われわれが住んでいる日本という国は、四方を海に囲まれ、あちこちで温泉が噴き出し、湧水もあり、河川も豊富です。
江戸時代から続く教育の成果でもありますが、環境保護に対する意識も高く、河川をきれいにするための浄化槽や汚水処理の仕組みも発達しているので、「水がなくて死んでしまう!」という経験をすることはまずありません。ありがたいことです。
水不足は深刻な問題になっているが…
しかし世界に目を向けてみると、水不足に悩んでいる国や地域はたくさんあります。
水不足が原因で戦争が起こるなんてことも、学者の間ではささやかれていますが、わたしくは技術の発展によって個々の水不足問題は解決できると思います。
最近では空気中の水分を集めて水をつくる水筒や、海水や汚水を濾過して真水にする技術が進んでいることも、個々の人間単位で考えると、水不足に対して楽観的になれる部分です。
ほんとうに水不足を心配しているのは
ところが、ほんとうに水不足で困っているのは農作物です。畑や樹木など、屋外で野菜や果実を育てている農家さんです。
みずみずしい野菜や果実はたくさんの水を必要とします。豊富な水があるからこそ野菜や果実をつくることができるのです。
たった一年の干ばつで野菜や果実が全滅してしまったとしたら、その年の収入がなくなってしまうわけですから、農家さんは仕事を続けていくことができなくなります。農家の水不足は廃業と隣り合わせなのです。
カリフォルニアが干ばつに悩んでいる
アメリカのカリフォルニア州は、まさに水不足が現在進行形で進んでいる地域です。4年越しの干ばつで河川は干上がり、ダムは小さな小さな池になっているほどです。
そういった雨が降らない状況で農作物を作るには、地下から水を吸い上げるしかありません。
しかし過剰な地下水のくみ上げにより、地下水の量も激減、いよいよ地下水すらなくなってしまう。というところまで追い込まれてしまっています。
地下水を貯蓄するという技術
やはり、ここでも技術革新が農家の水不足を助けることができるのではないか?と期待されています。

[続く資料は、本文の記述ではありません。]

Lemma getProofPath_run ty h m t k :
  map_ok sha512Half ty h m t → clean sha512Half t → ty ≠ tnINNER → valid_key k →
  (∀ x, x ∈ items (erase t) → wire_item ty x) →
  (has_key k (erase t) ∧ ∃ path, getProofPath k (mkMemory h m) = (Return (Some path), mkMemory h m) ∧
     verifyProofPath sha512Half (thash sha512Half (erase t)) k path = Return true) ∨
  (¬ has_key k (erase t) ∧ getProofPath k (mkMemory h m) = (Return None, mkMemory h m)).
Proof using Hsha.
  intros Hm Hcl Hty Hk Hit.
  destruct (walk_map sha512Half ty h m t k Hm Hk) as (fr & df & idf & foc & Hab & Hidf & Hstop & Hpf & Hwalk).
  destruct (above_focus sha512Half (cowid_ m) h _ _ _ _ _ _ _ _ Hab) as (Hfh & _ & _); [apply Hm..|].
  assert (Hfind : ∀ x, key x = k → x ∈ items (erase t) ↔ ∃ l w h ty', foc = LLeaf l w h ty' x)
    by (intros x Hx; eapply focus_item; [done|done|apply Hm|done]).
  unfold getProofPath. erewrite ST_bind_return by exact Hwalk. cbv beta iota.
  erewrite ST_bind_return by (apply node_at_run, holds_root, Hfh).
  destruct foc as [l w hh ty' it|l w hh cs]; cbn [lnode lroot].
  2: { right. split; [|done]. intros (x & Hx & Hkx). by apply Hfind in Hx as (? & ? & ? & ? & ?). }
  destruct (Z.eqb_spec (key it) k) as [Heq|Hne]; cbn [negb].
  2: { right. split; [|done]. intros (x & Hx & Hkx). by apply Hfind in Hx as (? & ? & ? & ? & [= _ _ _ _ <-]). }
  left. split; [exists it; split; [apply Hfind; eauto|done]|].
  assert (ty' = ty) as -> by (eapply focus_leaf; [done|apply Hm]).
  destruct (proof_above m h k ty 0 root_id t fr df idf l w hh it 0 Hab Hty Hk Hcl) as (path & Hrun & Hlen & Hdf & Hver);
    [apply Hm|apply Hm|done|].
  exists path. split; [by erewrite ST_bind_return by exact Hrun|].
  unfold verifyProofPath. rewrite bool_decide_eq_false_2, (proj2 (Nat.ltb_ge _ _)) by (try intros ->; cbn in *; lia).
  cbn [orb]. rewrite Hver. f_equal. apply Z.eqb_eq. lia.
Qed.

(** ** Soundness *)

(** The leaf the key leads to. *)
Fixpoint leaf_at (k : Z) (n d : nat) (t : tree) : option SHAMapItem :=
  match t, n with
  | TLeaf _ it, _ => Some it
  | TInner cs, S n => match cs !! nib k d with Some (Some c) => leaf_at k n (S d) c | _ => None end
  | TInner _, O => None
  end.

Lemma leaf_at_item k ty n d p t it :
  n = (64 - d)%nat → pfx ty d p t → it ∈ items t → key it = k → leaf_at k n d t = Some it.
Proof using Type.
  revert d p t. induction n as [|n IH]; intros d p t Hn Hp Hit Hk; destruct t as [ty' it'|cs].
  1, 3: by apply list_elem_of_singleton in Hit as ->.
  { destruct Hp. lia. }
  pose proof Hp as (Hd & Hlen & Hcs). cbn [leaf_at].
  apply (child_items ty d p cs it (nib k d)) in Hit as (c & Hc & Hit); [|done|done|done|by rewrite Hk].
  rewrite Hc. eapply IH; [lia|by eapply wf_pfx, Hcs|done|done].
Qed.

End spec.

(** ** Nodes read from the wire *)

Definition range256 (x : Z) : Prop := 0 ≤ x < 2 ^ 256.

Lemma get_uint256_range d o x : Forall is_byte d → get_uint256 d o = Return (Some x) → range256 x.
Proof.
  intros Hd. unfold get_uint256, getBitString. destruct (_ <=? _); [|done]. destruct (_ <? _); [done|].
  intros [= <-]. change (Z.to_nat 32) with 32%nat. set (l := take 32 (drop (Z.to_nat o) d)).
  assert (Hl : Forall is_byte l) by (by apply Forall_take, Forall_drop).
  pose proof (be_value_range l Hl) as Hr. assert (length l ≤ 32)%nat by (unfold l; rewrite length_take; lia).
  split; [lia|]. eapply Z.lt_le_trans; [apply Hr|]. apply Z.pow_le_mono_r; lia.
Qed.

Definition slots_ok (slots : list (bool * Z)) : Prop := Forall (λ s, range256 s.2) slots.

Lemma range256_0 : range256 0.
Proof. unfold range256. lia. Qed.

Lemma no_slots_ok n : slots_ok (replicate n (false, 0)).
Proof. apply Forall_replicate, range256_0. Qed.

短時間に大量に雨が降ったときは、地下に水が浸み込むよりもはるかに早く、雨水が地表を流れていくので、豪雨のほとんどは地下水にはならず海に流れ出てしまいます。
その水を誘導し自分の土地に貯めておくことができれば、地下水を十分に補うことができるはず。あとはどうやって豪雨の水を土地に貯蓄できるかです。
地下水に水を貯める技術といえば
地下水に水を貯める技術といえば、実は日本では古くから行われていた技術です。
米をつくるための田んぼ。あれはまさに地下貯水技術の結晶です。
河川や雨水が田んぼに流れ込むように排水溝をつくり、いったん田んぼに流れ込んだ水がこぼれないように堤防で囲います。そうすることで水は長い時間をかけて地下に浸み込んでいくことができるのです。
畑や樹木園は田んぼとは違えども
田んぼのように地下水を貯めていく技術が畑の作物や樹木園にも最適なのか?
未知の部分もありますが、何もしないまま終わってしまうよりは、できることは試してみるべきでしょう。
カリフォルニアでも樹木園に水を誘導して、地下水へと浸み込ませる実験が行われているようです。
カリフォルニアでは節水基準という販売規制も
カリフォルニア州では2016年1月1日から、シャワーヘッド、トイレ、水道の蛇口など、政府がみとめた節水基準を満たしていない商品の販売が禁止されることになりました。
個人個人が節水に関心を持つことは大事ですが、政府や国が主導となり、水不足に対する施策を考えていくことも、即効性という点では大事なのかもしれません。